Ahora si que se lo ha llevado el viento.
En un torrente de lágrimas se los ha llevado.
Porque Gabriel no está escribiendo.
Porque Gabriel nos ha dejado.
Se ha ido a ese lugar perdido y oculto, a ese mundo subterráneo que une Abya Yala desde las tierras del inuit a las del Kaweskar.
Allí esta Macondo, junto a la Ciudad de los Césares, y a El Dorado, entre Elelín y Trapalanda. Gabriel nos recalcó que tenemos una magia hermosa en las venas de nuestra sangre.
Macondo es tu pueblo, ese donde no conoces el nombre de nadie, si no sus apodos. Ese pueblo donde hay más bicicletas que automóviles, y que del techo de la escuela se descuelgan murciélagos adormilados en plena clase.
Es Macondo cada pueblo de cuyo nombre no queremos acordarnos, como en la Hispania lo es algún lugar de La Mancha.
A Gabriel lo conocí cuando era pequeño, porque mi padre había perdido en un cambio de casa su libro favorito, “El Coronel no tiene quien le escriba”. El título me llamó la atención y ya en vísperas del Día del Padre lo busqué en algunas librerías de libros usados hasta encontrar uno que se ajustase al peculio que suele administrar un rapaz de 10 años. Leí el libro sin entenderlo mucho.
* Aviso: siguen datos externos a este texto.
Lemma serve_relays e : net_digestible e → relays 2 (serve e).
Proof.
  intros He sv. destruct e as [data now| |now|b src now| |i| |]; cbn [serve net_digestible] in *.
  - apply (relays_weaken 0 2); [lia|]. destruct (sv_pty_open sv) eqn:Eo.
    2: { eapply relays_quiet; [mstep; rewrite Eo; apply runs_ret|done]. }
    eapply relays_session; [exact (on_pty_bytes_log c Hcalm data now)|]. intros s' acts E.
    exists (sv <| sv_session := s' |>). split; [mstep; rewrite Eo; unfold runs, in_session; by rewrite E|done].
  - apply (relays_weaken 0 2); [lia|]. eapply relays_quiet; [mstep; apply runs_ret|done].
  - destruct (sv_diff_in_flight sv) eqn:Ef.
    { apply (relays_weaken 0 2); [lia|]. eapply relays_quiet; [mstep; rewrite Ef; apply runs_ret|done]. }
    apply (relays_weaken 1 2); [lia|]. eapply relays_session; [apply (check_sync_log c Hcalm now)|].
    intros s' acts E1. destruct (execute_actions_runs acts (sv <| sv_session := s' |>)) as (sv2 & E2 & Es).
    exists sv2. split; [|done]. mstep. rewrite Ef.
    eapply runs_bind; [unfold runs, in_session, on_tick; by rewrite E1|].
    eapply runs_bind; [exact E2|apply runs_ret].
  - eapply relays_session; [exact (handle_log c Hcalm Hanswers Hshort (Datagram b src now) He)|].
    intros s' acts E1. destruct (execute_actions_runs acts (sv <| sv_session := s' |>)) as (sv2 & E2 & Es).
    exists sv2. split; [|done]. cbn [handle] in E1.
    eapply runs_bind; [unfold runs, attempt, in_session; by rewrite E1|].
    eapply runs_bind; [exact E2|apply runs_ret].
  - apply (relays_weaken 0 2); [lia|]. eapply relays_quiet; [apply runs_ret|done].
  - apply (relays_weaken 0 2); [lia|]. destruct (run_task_runs i sv) as (sv' & E & Es).
    eapply relays_quiet; [eapply runs_bind; [exact E|apply runs_ret]|done].
  - apply (relays_weaken 1 2); [lia|]. apply shutdown_signal_relays.
  - apply (relays_weaken 0 2); [lia|]. eapply relays_quiet; [mstep; apply runs_ret|done].
Qed.

End traffic.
Cuatro años más tarde, mi padre llega con su última adquisición: “Memorias de mis Putas Tristes”. Desocupado como estaba, y curioso como era, pensé quizás que el hecho de contener la palabra “Putas” en su título auguraría un contenido interesante. Sólo me equivoqué en la conjetura. El libro era estupendo, envolvente y desde entonces comencé a leer a García Márquez y a enterarme de como sus libros fueron regalos de pololeo que cimentaron la relación de mis padres. Los leyeron juntos y comentaron durante tardes enteras. Sin embargo entre los libros de la biblioteca faltaba uno, que yo sabía que mi viejo atesoraba en Concepción y que llegó a mis manos cuando me correspondió leerlo para el colegio.
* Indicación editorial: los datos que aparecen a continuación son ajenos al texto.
(* ===== verification/Repair.v ===== *)
(** * Lost fragments are repaired

    The transmission of a frame by the server's tasks, and the exchange that repairs a frame with
    missing fragments: the client reports what has arrived ([get_incomplete_frames]), the server sends
    the others again ([ResendFragments]), and their arrival completes the frame. *)

From S2P Require Import Prelude Utf8 Grid Protocol Crypto Codec CodecFacts WireFormat CodecProps.
From S2P Require Import TermState Pty ServerSession ServerFacts ServerProps ServerNetwork.

(** ** What a mask leaves to send *)

Lemma is_received_mask_bit mask idx : is_received mask idx = mask_bit mask (Z.of_nat idx).
Proof.
  unfold is_received, mask_bit. change 64 with (Z.of_nat 64). rewrite <-(Nat2Z.inj_div idx 64), Nat2Z.id.
  destruct (mask !! (idx / 64)%nat) as [w|]; cbn [default id]; [|by rewrite Z.testbit_0_l].
  rewrite <-(Nat2Z.inj_mod idx 64). pose proof (Nat.mod_upper_bound idx 64 ltac:(lia)) as Hb.
  set (b := Z.of_nat (idx mod 64)). assert (0 ≤ b) by lia. rewrite Z.shiftl_1_l.
  assert (Z.land w (2 ^ b) = if Z.testbit w b then 2 ^ b else 0) as ->.
  { apply Z.bits_inj'. intros n Hn. rewrite Z.land_spec, Z.pow2_bits_eqb by done.
    destruct (Z.eqb_spec b n) as [<-|Hne].
    - destruct (Z.testbit w b) eqn:E; [by rewrite Z.pow2_bits_true|by rewrite Z.testbit_0_l].
    - rewrite andb_false_r. destruct (Z.testbit w b); [|by rewrite Z.testbit_0_l].
      rewrite Z.pow2_bits_eqb by done. symmetry. by apply Z.eqb_neq. }
  destruct (Z.testbit w b); [|done]. apply negb_true_iff, Z.eqb_neq. pose proof (Z.pow_pos_nonneg 2 b). lia.
Qed.

(** The indices left. *)
Definition missing (mask : list Z) (idx n : nat) : list nat :=
  filter (λ j, is_received mask j = false) (seq idx n).

Lemma unreceived_missing mask bss :
  unreceived mask 0 bss = (λ j, default [] (bss !! j)) <$> missing mask 0 (length bss).
Proof.
  assert (∀ l idx, (∀ j b, l !! j = Some b → bss !! (idx + j)%nat = Some b) →
    unreceived mask idx l = (λ j, default [] (bss !! j)) <$> missing mask idx (length l)) as Hall.
  { induction l as [|b l IH]; intros idx Hl; [done|]. cbn [unreceived length]. unfold missing in *. cbn [seq].
    rewrite filter_cons, (IH (S idx)).
    - specialize (Hl 0%nat b eq_refl). rewrite Nat.add_0_r in Hl.
      destruct (is_received mask idx); [by rewrite decide_False|].
      rewrite decide_True by done. cbn. by rewrite Hl.
    - intros j b' Hj. replace (S idx + j)%nat with (idx + S j)%nat by lia. by apply Hl. }
  apply Hall. done.
Qed.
100 Años de Soledad marca una cuña en mi vida. Es toda la magia de los autores latinoamericanos en un sólo libro, que resume e identifica a la vida de una persona cualquiera, en cuanto a la Soledad intrínseca a cada persona e identidad, a lo curiosas que son las circunstancias, lo irreal que llega a ser la vida en los pueblos pequeños y aislados y lo poderoso que es el hado dentro de las familias. Ese libro me enseñó finalmente lo que era el realismo mágico, y como esa corriente literaria es la que más se asemeja a nuestra informe realidad.
Por eso, muchos años después, si el deber me arrastrase hasta enfrentar el pelotón de fusilamiento, recordaré aquella remota tarde en que mi padre me llevó a conocer 100 Años de soledad.